In 1818, the British collector Alan Cunningham also sent samples of jacaranda from South America back to England.

Alan Cunningham later became a botanist in the new state.

Another British colony, South Africa, began introducing blue-flowered couplets after 1820.

In Pretoria, South Africa, where jacaranda is widely grown, it is also known as the Blue Flower couplets.

According to Australian history, the first batch of jacaranda seeds arrived in mainland Australia around 1850.

The first successful blue couplet in Australia was planted in Walter Hill Botanical Garden in Brisbane around 1860.

In 1870, Alan Cunningham reported to the Queensland Congress that he had successfully planted blue-flowered couplets on both sides of George St Entrance.

Perhaps his most famous blue-flowered couplets were recorded by the painter Godfrey Rivers at the time.

He spent a very famous painting in 1903: under the white jacaranda trees in full bloom in Australia

The painting is currently in the Kunzhou Museum of Art.

Unfortunately, the famous blue-flower couplet fell in 1980 because of a typhoon.

Sydney's first documented jacaranda tree was planted in the Royal Botanical Garden in downtown Sydney in late 1850 or early 1860.

Many amateur gardeners also tried to plant blue-flowered couplets near their homes, but many were unsuccessful.

Because the seeds of these trees travel a long way from South America to Europe and then to Australia, they are dead.

In 1868, Guilfoyle's Exotic Nursery gardeners in Double Bay successfully produced the first native jacaranda seedlings in a very complex way.

He then began selling blue couplets to private buyers in his nursery.
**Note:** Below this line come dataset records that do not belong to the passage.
(* ===== verification/Dns.v ===== *)
(** * The DNS server

    [handleQuery] of [internal/dnsserver/server.go]: A questions under the
    cluster domain are answered with the ready IPv4 endpoints of the service.
    The message type is that of the DNS package, reduced to the fields the
    handler reads and writes; [ParseIP4] is [net.ParseIP] followed by [To4], a
    parameter. *)

From Stdlib Require Import Ascii String.
From S2P Require Import Prelude GoLang GoText GoFloat Effects Model Badger World Store Services.

Definition TypeA : Z := 1.
Definition ClassINET : Z := 1.
Definition cluster_suffix : string := ".default.svc.cluster.local".

Record Question : Type := MkQuestion { q_Name : string; q_Qtype : Z }.

(** [dns.A] with its header *)
Record ARecord : Type := MkARecord {
  a_Name : string;
  a_Class : Z;
  a_Ttl : Z;
  a_A : string
}.

Record DnsReply : Type := MkDnsReply { reply_Authoritative : bool; reply_Answer : list ARecord }.

(** [uint32(ttl)] *)
Definition uint32 (z : Z) : Z := z mod 2 ^ 32.

Section Dns.
Context {DB : Type} `{!Badger Blob DB} {E : Env} (ParseIP4 : string -> option string).

Abbreviation IO := (M (World DB)).

Definition answer_records (q : Question) (ttl : Z) (endpoints : list ServiceEndpoint) : list ARecord :=
  omap (fun ep =>
    if negb ep.(ServiceEndpoint_Ready) then None
    else match ParseIP4 ep.(ServiceEndpoint_Address) with
         | Some ip => Some (MkARecord q.(q_Name) ClassINET (uint32 ttl) ip)
         | None => None
         end) endpoints.

(** One question of the loop. *)
Definition answer_question (answers : list ARecord) (q : Question) : IO (list ARecord) :=
  if negb (q.(q_Qtype) =? TypeA) then mret answers else
  let name := TrimSuffix q.(q_Name) "." in
  if negb (HasSuffix (ToLower name) cluster_suffix) then mret answers else
  let svcName := TrimSuffix name cluster_suffix in
  r ← attempt (ResolveServiceDNS svcName);
  mret (match r with
        | Err _ => answers
        | Ok (_, endpoints, ttl) =>
            let ttl := if ttl <=? 0 then 30 else ttl in
            answers ++ answer_records q ttl endpoints
        end).

Definition handleQuery (questions : list Question) : IO DnsReply :=
  answers ← fold_m questions [] answer_question;
  mret (MkDnsReply true answers).

(** Every answer is the address of a ready endpoint. *)
Lemma answer_records_ready q ttl endpoints a :
  a ∈ answer_records q ttl endpoints ->
  exists ep, ep ∈ endpoints /\ ep.(ServiceEndpoint_Ready) = true
    /\ ParseIP4 ep.(ServiceEndpoint_Address) = Some a.(a_A) /\ a.(a_Name) = q.(q_Name).
Proof.
  unfold answer_records. rewrite list_elem_of_omap. intros (ep & Hin & Ha). exists ep. split; [done|].
  destruct (ServiceEndpoint_Ready ep); [|done]. cbn in Ha.
  destruct (ParseIP4 _) as [ip|] eqn:Hip; [|done]. injection Ha as <-. done.
Qed.

End Dns.

(** The suffix is recognised in any case but removed only in lower case: a
    question that differs in the case of the domain, which DNS does not
    distinguish, is looked up under the whole name. *)
Example suffix_case :
  let name := "web.DEFAULT.svc.cluster.local" in
  HasSuffix (ToLower name) cluster_suffix = true /\ TrimSuffix name cluster_suffix = name.
Proof. split; reflexivity. Qed.
Lemma create_spec_ok spec : spec_ok (complete_spec (default_spec spec)).
Proof.
  split; [|apply normalizeRolloutSpec_idemp].
  unfold complete_spec, default_spec. simpl. destruct (Z.leb_spec (DeploymentSpec_Replicas spec) 0); lia.
Qed.

(** ** Goodness of stored entities *)

#[export] Instance GoodEntity_Deployment : GoodEntity Deployment.
Proof.
  split.
  - intros b x Hb Hx. apply inject_project in Hx as ->. exact Hb.
  - intros x y Hx Hy. exact (json_deployment_ok x y Hy Hx).
Qed.

#[export] Instance GoodEntity_Node : GoodEntity Node.
Proof. by split. Qed.
#[export] Instance GoodEntity_Workload : GoodEntity Workload.
Proof. by split. Qed.
#[export] Instance GoodEntity_Assignment : GoodEntity Assignment.
Proof. by split. Qed.
#[export] Instance GoodEntity_Service : GoodEntity Service.
Proof. by split. Qed.
#[export] Instance GoodEntity_ServiceEndpoint : GoodEntity ServiceEndpoint.
Proof. by split. Qed.
#[export] Instance GoodEntity_Namespace : GoodEntity Namespace.
Proof. by split. Qed.
#[export] Instance GoodEntity_NamespaceQuota : GoodEntity NamespaceQuota.
Proof. by split. Qed.
#[export] Instance GoodEntity_Secret : GoodEntity Secret.
Proof. by split. Qed.
#[export] Instance GoodEntity_PersistentVolume : GoodEntity PersistentVolume.
Proof. by split. Qed.
#[export] Instance GoodEntity_PersistentVolumeClaim : GoodEntity PersistentVolumeClaim.
Proof. by split. Qed.
#[export] Instance GoodEntity_NetworkPolicy : GoodEntity NetworkPolicy.
Proof. by split. Qed.
#[export] Instance GoodEntity_Job : GoodEntity Job.
Proof. by split. Qed.
#[export] Instance GoodEntity_CronJob : GoodEntity CronJob.
Proof. by split. Qed.
#[export] Instance GoodEntity_RoleBinding : GoodEntity RoleBinding.
Proof. by split. Qed.
#[export] Instance GoodEntity_ControllerLease : GoodEntity ControllerLease.
Proof. by split. Qed.
#[export] Instance GoodEntity_ControlPlaneTransition : GoodEntity ControlPlaneTransition.
Proof. by split. Qed.
#[export] Instance GoodEntity_AutoscalerPolicy : GoodEntity AutoscalerPolicy.
Proof.
  split.
  - intros b x Hb Hx. apply inject_project in Hx as ->. exact Hb.
  - intros x y Hx. unfold json, JSON_AutoscalerPolicy. destruct (_ && _); [|discriminate].
    by intros [= <-].
Qed.
#[export] Instance GoodEntity_DeploymentMetricSample : GoodEntity DeploymentMetricSample.
Proof. by split. Qed.
#[export] Instance GoodEntity_Event : GoodEntity Event.
Proof. by split. Qed.

(** ** Safe computations *)

Section Safe.
Context {DB : Type} `{!Badger Blob DB, !BadgerLaws Blob DB} {E : Env}.
Implicit Types (db : DB) (w : World DB).

Definition db_ok db : Prop := forall k b, db_get db k = Some b -> key_of b = k /\ blob_ok b.

Definition inv w : Prop := db_ok w.(w_db).

Definition safe {A} `{!Good A} (m : M (World DB) A) : Prop :=
  hoare inv m (fun r w => inv w /\ good r).

Lemma safe_ret {A} `{!Good A} (a : A) : good a -> safe (mret a).
Proof. intros Ha w Hw. by split. Qed.

Lemma safe_throw {A} `{!Good A} e : safe (throw e : M (World DB) A).
Proof. intros w Hw. by split. Qed.

Lemma safe_of_res {A} `{!Good A} (r : Res A) : good r -> safe (of_res r).
Proof. intros Hr w Hw. by split. Qed.

Lemma safe_bind {A B} `{!Good A, !Good B} (m : M (World DB) A) (k : A -> M (World DB) B) :
  safe m -> (forall a, good a -> safe (k a)) -> safe (m ≫= k).
Proof.
  intros Hm Hk. eapply hoare_bind; [exact Hm| |].
  - intros a w [Hw Ha]. by apply (Hk a Ha).
  - intros e w [Hw _]. by split.
Qed.

Lemma safe_attempt {A} `{!Good A} (m : M (World DB) A) : safe m -> safe (attempt m).
Proof. intros H. by apply hoare_attempt. Qed.

Lemma safe_ignore {A} `{!Good A} (m : M (World DB) A) : safe m -> safe (ignore m).
Proof.
  intros H. apply hoare_ignore. eapply hoare_conseq; [exact H|done|].
  intros r w [Hw _]. by split.
Qed.

Lemma safe_for_each {A} (l : list A) body :
  (forall x, x ∈ l -> safe (body x)) -> safe (for_each l body : M (World DB) unit).
Proof.
  induction l as [|x l IH]; intros H; cbn [for_each]; [by apply safe_ret|].
  apply safe_bind; [apply H; left|]. intros _ _. apply IH. intros y Hy. apply H. by right.
Qed.

Lemma safe_fold_m {A B} `{!Good B} (l : list A) (acc : B) body :
  good acc -> (forall acc x, good acc -> x ∈ l -> safe (body acc x)) ->
  safe (fold_m l acc body : M (World DB) B).
Proof.
  revert acc. induction l as [|x l IH]; intros acc Ha H; cbn [fold_m]; [by apply safe_ret|].
  apply safe_bind; [apply H; [done|left]|]. intros acc' Ha'. apply IH; [done|].
  intros acc'' y Ha'' Hy. apply H; [done|by right].
Qed.

Lemma safe_ask {A} `{!Good A} (f : nat -> A) : (forall t, good (f t)) -> safe (ask f : M (World DB) A).
Proof. intros Hf w Hw. split; [exact Hw|]. apply Hf. Qed.

Lemma safe_now : safe (now : M (World DB) Z).
Proof. by intros w Hw. Qed.

Lemma safe_rand : safe (rand_Intn : M (World DB) Z).
Proof. by intros w Hw. Qed.

Lemma safe_or_now t : safe (or_now t : M (World DB) Z).
Proof. unfold or_now. destruct (IsZero t); [apply safe_now|by apply safe_ret]. Qed.

Lemma safe_modify_subscribers f : safe (modify (set w_subscribers f) : M (World DB) unit).
Proof. intros w Hw. by split. Qed.

Lemma db_ok_set db k b : db_ok db -> key_of b = k -> blob_ok b -> db_ok (db_set db k b).
Proof.
  intros H Hk Hb k' b'. rewrite db_get_set. case_decide; [|by apply H]. intros [= <-]. by subst.
Qed.

Lemma db_ok_delete_keys db ks : db_ok db -> db_ok (delete_keys db ks).
Proof. intros H k b. rewrite delete_keys_get. case_decide; [done|]. apply H. Qed.

Lemma safe_Update {A} `{!Good A} (f : DB -> Res (A * DB)) :
  (forall db a db', db_ok db -> f db = Ok (a, db') -> db_ok db' /\ good a) -> safe (db_Update f).
Proof.
  intros H w Hw. unfold db_Update. destruct (env_dberr _); [by split|].
  destruct (f (w_db w)) as [[a db']|e] eqn:Ef; [|by split].
  by destruct (H _ _ _ Hw Ef).
Qed.

Lemma safe_View {A} `{!Good A} (f : DB -> Res A) :
  (forall db, db_ok db -> good (f db)) -> safe (db_View f).
Proof.
  intros H w Hw. unfold db_View. destruct (env_dberr _); [by split|]. split; [done|]. by apply H.
Qed.

Lemma safe_get {T} `{!Entity T, !JSON T, !Good T, !GoodEntity T} k :
  safe (get k : M (World DB) T).
Proof.
  apply safe_View. intros db Hdb. unfold get_in. destruct (db_get db k) as [b|] eqn:Hg; [|done].
  destruct (project b) as [x|] eqn:Hx; [|done]. apply (good_load b x); [|done].
  by destruct (Hdb k b Hg).
Qed.

Lemma safe_listPrefix {T} `{!Entity T, !JSON T, !Good T, !GoodEntity T} p :
  safe (listPrefix p : M (World DB) (list T)).
Proof.
  apply safe_View. intros db Hdb. destruct (decode_all _) as [l|] eqn:Hl; [|done].
  apply decode_all_list_of in Hl as ->. apply Forall_forall. intros x Hx.
  unfold list_of in Hx. apply list_elem_of_omap in Hx as ([k b] & Hin & Hx).
  apply db_scan_elem in Hin as [_ Hg]. apply (good_load b x); [|done]. by destruct (Hdb k b Hg).
Qed.

Lemma safe_put {T} `{!Entity T, !JSON T, !Good T, !GoodEntity T, !JSONKey T} k (x : T) :
  key_of (inject x) = k -> good x -> safe (put k x : M (World DB) unit).
Proof.
  intros Hk Hx. unfold put. destruct (json x) as [y|] eqn:Hy; [|apply safe_throw].
  apply safe_Update. intros db a db' Hdb [= <- <-]. split; [|done]. apply db_ok_set; [done| |].
  - by rewrite (json_key x y Hy).
  - by apply (good_store x y).
Qed.

Lemma safe_del k : safe (del k : M (World DB) unit).
Proof.
  apply safe_Update. intros db a db' Hdb [= <- <-]. split; [|done]. intros k' b.
  rewrite db_get_delete. case_decide; [done|]. apply Hdb.
Qed.

End Safe.

Create HintDb good.
#[export] Hint Resolve spec_ok_normalize merge_spec_ok create_spec_ok revisions_ok_snoc : good.

(** Goodness of a value: trivial for most types, and for a deployment whose
    spec and history are untouched a matter of conversion. *)
Ltac solve_good :=
  first
    [ exact I
    | assumption
    | match goal with H : good _ |- _ => exact H end
    | match goal with |- good (match ?x with _ => _ end) => destruct x; solve [exact I | assumption] end
    | match goal with |- good ?r => destruct r; exact I end
    | apply Forall_true; intros; exact I
    | solve [eauto with good] ].

Ltac safe_tac :=
  repeat match goal with
    | |- forall _, _ => intro
    | |- safe (let _ := _ in _) => cbv zeta
    | |- safe (_ ≫= _) => apply safe_bind
    | |- safe (for_each _ _) => apply safe_for_each
    | |- safe (fold_m _ _ _) => apply safe_fold_m
    | |- safe (attempt _) => apply safe_attempt
    | |- safe (ignore _) => apply safe_ignore
    | |- safe (mret _) => apply safe_ret
    | |- safe (throw _) => apply safe_throw
    | |- safe (of_res _) => apply safe_of_res
    | |- safe now => apply safe_now
    | |- safe rand_Intn => apply safe_rand
    | |- safe (or_now _) => apply safe_or_now
    | |- safe (ask _) => apply safe_ask
    | |- safe (modify (set w_subscribers _)) => apply safe_modify_subscribers
    | |- safe (get _) => apply safe_get
    | |- safe (listPrefix _) => apply safe_listPrefix
    | |- safe (db_View (get_in _)) => apply safe_get
    | |- safe (db_View (fun db => decode_all _)) => apply safe_listPrefix
    | |- safe (del _) => apply safe_del
    | |- safe (put _ _) => apply safe_put; [reflexivity|]
    | |- safe (if ?b then _ else _) => destruct b
    | |- safe (match ?x with _ => _ end) => destruct x eqn:?
    | |- good _ => solve_good
    | |- safe _ => solve [eauto with good]
    end.

Ltac store_safe := repeat (safe_tac; try progress autounfold with store).

Section SafeOps.
Context {DB : Type} `{!Badger Blob DB, !BadgerLaws Blob DB} {E : Env}.
Implicit Types (db : DB) (w : World DB).

Lemma safe_emitEvent e : safe (emitEvent e : M (World DB) unit).
Proof. store_safe. Qed.

Lemma safe_createWorkload dep : safe (createWorkloadForDeployment dep : M (World DB) unit).
Proof. store_safe. Qed.
Lemma safeUtilization_fraction used alloc :
  in_i64 used -> in_i64 alloc -> fraction_of_one (safeUtilization used alloc).
Proof.
  intros Hu Ha. unfold safeUtilization.
  destruct (Z.leb_spec alloc 0); [by vm_compute|]. cbv zeta.
  assert (Hn : is_nan (f_div (f_of_Z used) (f_of_Z alloc)) = false)
    by (apply quotient_not_nan; [done|unfold in_i64 in *; lia]).
  set (v := f_div _ _) in *. destruct (f_ltb v f_zero) eqn:H0; [by vm_compute|].
  destruct (f_ltb (f_of_Z 1) v) eqn:H1; [by vm_compute|].
  split; [by apply clamped_finite|]. split; by apply f_not_ltb.
Qed.

Definition amounts_ok (n : Node) : Prop :=
  in_i64 n.(Node_Used).(Resource_MilliCPU) /\ in_i64 n.(Node_Used).(Resource_MemoryMB)
  /\ in_i64 n.(Node_Allocatable).(Resource_MilliCPU)
  /\ in_i64 n.(Node_Allocatable).(Resource_MemoryMB).

(** Under pressure: more than 90% of the CPU or of the memory is used. *)
Definition loaded (n : Node) : bool :=
  f_ltb pressure (safeUtilization n.(Node_Used).(Resource_MilliCPU) n.(Node_Allocatable).(Resource_MilliCPU))
  || f_ltb pressure (safeUtilization n.(Node_Used).(Resource_MemoryMB) n.(Node_Allocatable).(Resource_MemoryMB)).

(** C37: every node can be evaluated and the outcome stored, whatever its
    amounts: utilizations are fractions between 0 and 1, never NaN.  The node
    is Down and critical after two missed intervals, Unknown after one, and
    Ready otherwise, with a warning exactly when it is under pressure; a
    critical node is isolated and draining, a healthy one neither. *)
Theorem evaluate_node_verdict t age missed n :
  amounts_ok n ->
  let n' := evaluate_node t age missed n in
  let h := n'.(Node_Health) in
  json n' = Some n'
  /\ fraction_of_one h.(NodeHealth_CPUUtilization) /\ fraction_of_one h.(NodeHealth_MemoryUtilization)
  /\ n'.(Node_Status) = (if 2 <=? missed then NodeDown else if 1 <=? missed then NodeUnknown else NodeReady)
  /\ h.(NodeHealth_FailureClass)
     = (if 2 <=? missed then NodeFailureCritical
        else if (1 <=? missed) || loaded n then NodeFailureWarning else NodeFailureHealthy)
  /\ (h.(NodeHealth_FailureClass) = NodeFailureCritical ->
      h.(NodeHealth_Isolated) = true /\ h.(NodeHealth_Draining) = true)
  /\ (h.(NodeHealth_FailureClass) = NodeFailureHealthy ->
      h.(NodeHealth_Isolated) = false /\ h.(NodeHealth_Draining) = false).
Proof.
  intros (Hu1 & Hu2 & Ha1 & Ha2). cbv zeta. unfold evaluate_node, loaded. cbv zeta.
  pose proof (safeUtilization_fraction _ _ Hu1 Ha1) as Hc. pose proof (safeUtilization_fraction _ _ Hu2 Ha2) as Hm.
  revert Hc Hm. generalize (safeUtilization (Resource_MilliCPU (Node_Used n)) (Resource_MilliCPU (Node_Allocatable n))).
  generalize (safeUtilization (Resource_MemoryMB (Node_Used n)) (Resource_MemoryMB (Node_Allocatable n))).
  intros mem cpu Hc Hm. clear Hu1 Hu2 Ha1 Ha2. destruct n as [id addr labels taints cap alloc used status health seen].
  destruct (Z.leb_spec 2 missed) as [H2|H2]; [|destruct (Z.leb_spec 1 missed) as [H1|H1]];
    [| |destruct (f_ltb pressure cpu || f_ltb pressure mem) eqn:Hl];
    rewrite ?orb_true_l, ?orb_false_l, ?Hl; cbn -[f_leb f_of_Z];
    (split; [unfold json, JSON_Node; cbn; by rewrite (proj1 Hc), (proj1 Hm)|]);
    repeat split; try apply Hc; try apply Hm; try done.
Qed.

(** ** Draining *)

Section Drain.
Context {DB : Type} `{!Badger Blob DB, !BadgerLaws Blob DB} {E : Env}.
Implicit Types (db : DB) (w : World DB).

Definition workload_at db (id : string) : option Workload := db_get db (keyWorkload id) ≫= project.

Definition terminating (x : Workload) (t : Time) : Workload :=
  x <| Workload_Status := WorkloadTerminating |> <| Workload_UpdatedAt := t |>.

Definition on_node (nodeID : string) (x : Workload) : Prop :=
  x.(Workload_NodeID) = nodeID /\ is_active x = true.

(** Workloads only change by being marked as terminating, and only the active
    ones of the node. *)
Definition drained (nodeID : string) db0 db : Prop := forall id,
  workload_at db id = workload_at db0 id
  \/ exists x t, workload_at db0 id = Some x /\ on_node nodeID x
       /\ workload_at db id = Some (terminating x t).

Definition evicted db (x : Workload) : Prop :=
  exists t, workload_at db x.(Workload_ID) = Some (terminating x t).

Lemma workload_at_same db db' id :
  same_under "workload:" db db' -> workload_at db' id = workload_at db id.
Proof. intros H. unfold workload_at. rewrite H; [done|]. apply (HasPrefix_app "workload:"). Qed.

Section Loop.
Context (nodeID : string) (db0 : DB).

(** The state after the workloads [ds] were evicted. *)
Definition progress (ds : list Workload) w : Prop :=
  drained nodeID db0 w.(w_db) /\ forall x, x ∈ ds -> evicted w.(w_db) x.

Definition stored (x : Workload) : Prop := workload_at db0 x.(Workload_ID) = Some x.

Lemma progress_frame ds {A} (m : M (World DB) A) :
  steps (dbrel (same_under "workload:")) m -> hoare (progress ds) m (fun _ => progress ds).
Proof.
  intros Hs. eapply hoare_steps; [exact Hs|]. intros _ w w' [Hd He] Hw. split.
  - intros id. rewrite (workload_at_same _ _ _ Hw). apply Hd.
  - intros x Hx. unfold evicted. rewrite (workload_at_same _ _ _ Hw). by apply He.
Qed.

Lemma progress_frame_evicted ds x {A} (m : M (World DB) A) :
  steps (dbrel (same_under "workload:")) m ->
  hoare (fun w => progress ds w /\ (Ok tt = Ok tt -> evicted w.(w_db) x)) m
    (fun _ w => progress ds w /\ evicted w.(w_db) x).
Proof.
  intros Hs w [[Hd Hds] He]. destruct (progress_frame (x :: ds) m Hs w) as [Hd' He'].
  - split; [done|]. intros y [->|Hy]%elem_of_cons; [by apply He|by apply Hds].
  - split; [split; [done|]|]; [intros y Hy; apply He'; by right|apply He'; left].
Qed.

Lemma progress_UpsertWorkload ds x :
  stored x -> on_node nodeID x -> (forall y, y ∈ ds -> stored y) ->
  hoare (progress ds) (UpsertWorkload (x <| Workload_Status := WorkloadTerminating |>))
    (fun r w => progress ds w /\ (r = Ok tt -> evicted w.(w_db) x)).
Proof.
  intros Hx Hn Hds w [Hd He]. unfold UpsertWorkload, now, ask, put, mbind, M_bind. simpl.
  unfold db_Update. destruct (env_dberr _); cbn [fst snd]; [by split|].
  match goal with |- context [w_db (?w1 <| w_db := ?d |>)] => change (w_db (w1 <| w_db := d |>)) with d end.
  set (t := env_now _). change (db_set _ _ _)
    with (db_set w.(w_db) (keyWorkload x.(Workload_ID)) (inject (terminating x t))).
  set (db' := db_set _ _ _).
  assert (Hat : forall id, workload_at db' id
    = if decide (x.(Workload_ID) = id) then Some (terminating x t) else workload_at w.(w_db) id).
  { intros id. unfold workload_at, db'. rewrite db_get_set.
    destruct (decide (x.(Workload_ID) = id)) as [->|Hne]; [by rewrite decide_True|].
    rewrite decide_False; [done|]. unfold keyWorkload. by intros ?%(inj _). }
  assert (Hev : evicted db' x) by (exists t; by rewrite Hat, decide_True).
  split; [split|done].
  - intros id. rewrite Hat. destruct (decide (x.(Workload_ID) = id)) as [<-|_]; [|apply Hd].
    right. exists x, t. done.
  - intros y Hy. destruct (decide (x.(Workload_ID) = y.(Workload_ID))) as [Heq|Hne].
    + assert (x = y) as <-; [|done]. specialize (Hds y Hy). unfold stored in Hx, Hds. congruence.
    + destruct (He y Hy) as [t' Ht']. exists t'. by rewrite Hat, decide_False.
Qed.
(* ===== verification/EndpointTheorems.v ===== *)
(** * Service endpoints mirror the workloads

    A pass over a service stores one endpoint per workload that backs it and
    port, and no other. *)

From Stdlib Require Import Ascii String.
From Corelib Require Import SpecFloat.
From S2P Require Import Prelude GoLang GoFloat GoSort GoTime Effects Model Scheduler Badger.
From S2P Require Import Balancer World Store StoreFacts StoreTheorems Events Secrets Rollout.
From S2P Require Import Placement Reconcile ReconcileFacts Convergence Deployments Services.

Section Endpoints.
Context {DB : Type} `{!Badger Blob DB, !BadgerLaws Blob DB} {E : Env}.
Implicit Types (db : DB) (w : World DB).

(** ** Computations that only read the clock *)

(** From interaction [lo] on, [m] returns with an unchanged database; what it
    returns satisfies [Q] at the interaction it ends with. *)
Definition reads {A} (lo : nat) (m : M (World DB) A) (Q : nat -> A -> Prop) : Prop :=
  forall w, (lo <= w.(w_tick))%nat -> exists a w', m w = (Ok a, w') /\ w'.(w_db) = w.(w_db)
    /\ (w.(w_tick) <= w'.(w_tick))%nat /\ Q w'.(w_tick) a.

Lemma reads_ret {A} lo (a : A) (Q : nat -> A -> Prop) : (forall hi, (lo <= hi)%nat -> Q hi a) -> reads lo (mret a) Q.
Proof. intros H w Hw. exists a, w. auto. Qed.

Lemma reads_now lo (Q : nat -> Time -> Prop) :
  (forall n, (lo <= n)%nat -> Q (S n) (env_now n)) -> reads lo now Q.
Proof.
  intros H w Hw. eexists _, _. split; [reflexivity|]. split; [done|]. cbn. split; [lia|by apply H].
Qed.

Lemma reads_bind {A B} lo (m : M (World DB) A) (k : A -> M (World DB) B) (Q : nat -> A -> Prop) Q' :
  reads lo m Q -> (forall hi a, (lo <= hi)%nat -> Q hi a -> reads hi (k a) Q') -> reads lo (m ≫= k) Q'.
Proof.
  intros Hm Hk w Hw. destruct (Hm w Hw) as (a & w1 & H1 & Hdb1 & Ht1 & Ha).
  destruct (Hk (w_tick w1) a ltac:(lia) Ha w1 ltac:(lia)) as (b & w2 & H2 & Hdb2 & Ht2 & Hb).
  exists b, w2. rewrite (bind_Ok _ _ _ _ _ H1), Hdb2. split; [done|]. split; [done|]. split; [lia|done].
Qed.

(** A loop keeps an invariant of what was processed and what was computed. *)
Lemma reads_fold {A B} (I : nat -> list A -> B -> Prop) body l lo pre acc :
  (forall t t' pre acc, (t <= t')%nat -> I t pre acc -> I t' pre acc) ->
  I lo pre acc ->
  (forall t pre acc x, (lo <= t)%nat -> I t pre acc -> reads t (body acc x) (fun hi => I hi (pre ++ [x]))) ->
  reads lo (fold_m l acc body) (fun hi => I hi (pre ++ l)).
Proof.
  intros Hmono. revert lo pre acc. induction l as [|x l IH]; intros lo pre acc H0 Hb; cbn [fold_m].
  - apply reads_ret. intros hi Hhi. rewrite app_nil_r. by eapply Hmono.
  - eapply reads_bind; [by apply Hb|]. intros hi acc' Hhi H'. cbn beta in H'.
    rewrite cons_middle, app_assoc. apply IH; [done|]. intros t pre' acc'' y Ht. apply Hb. lia.
Qed.

(** ** The endpoints of a service *)

(** Workload [x] of deployment [dep] backs the service: it is running or
    pending, the deployment is of the service's namespace, and its labels have
    what the selector, which must not be empty, asks for. *)
Definition serves (svc : Service) (db : DB) (x : Workload) (dep : Deployment) : Prop :=
  x ∈ list_of "workload:" db /\ dep ∈ list_of "deployment:" db
  /\ x.(Workload_DeploymentID) = dep.(Deployment_ID)
  /\ (x.(Workload_Status) = WorkloadRunning \/ x.(Workload_Status) = WorkloadPending)
  /\ TrimSpace dep.(Deployment_Spec).(DeploymentSpec_Namespace)
     = TrimSpace svc.(Service_Spec).(ServiceSpec_Namespace)
  /\ svc.(Service_Spec).(ServiceSpec_Selector) <> ∅
  /\ forall key value, svc.(Service_Spec).(ServiceSpec_Selector) !! key = Some value ->
       map_index dep.(Deployment_Spec).(DeploymentSpec_Labels) key = value.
Blue couplets are widely grown in New and Kunzhou in the late 19th and early 20th centuries.

Some district boards even sent the trees to residents to plant near their homes.

The most famous place in Xinzhou is the small town of Grafton..

Since 1879, they have widely planted blue-flowered couplets in the streets near Grafton through Parliament.

The Grafton Parliament plans to plant blue-flowered couplets on the local boulevard to shade and beautify the streets.

The local government and seed merchants and nursery owner Henry Volkers signed a contract to provide saplings.

After that, around 1920, it became a place where blue-flowered couplets bloomed on every avenue, and it was a very famous place.

Since 1935, the Grafton District Government has decided to hold annual blue-and-white couplets here.

Sydney's most famous blue-flowered couplets are the blue-flowered couplets at the University of Sydney.

The jacaranda tree is planted at the University of Sydney near its main quadrilateral sand-rock building.

(pity: the famous jacaranda tree at the University of Sydney fell overnight)

The first blue-flowered couplet at the University of Sydney was planted by German professor Eben Gowrie Waterhouse in 1927.

Eben Waterhouse is a famous camellia expert, but he thinks that if the university grows blue-flowered couplets, it can become a courtyard with ornamental plants that attract people to come here.

Students at the University of Sydney have a superstition about the jacaranda trees. If you haven't studied seriously before the jacaranda blossoms, you will fail in the final exam.

Grafton's blue-and-white couplets start this weekend until Nov. 6.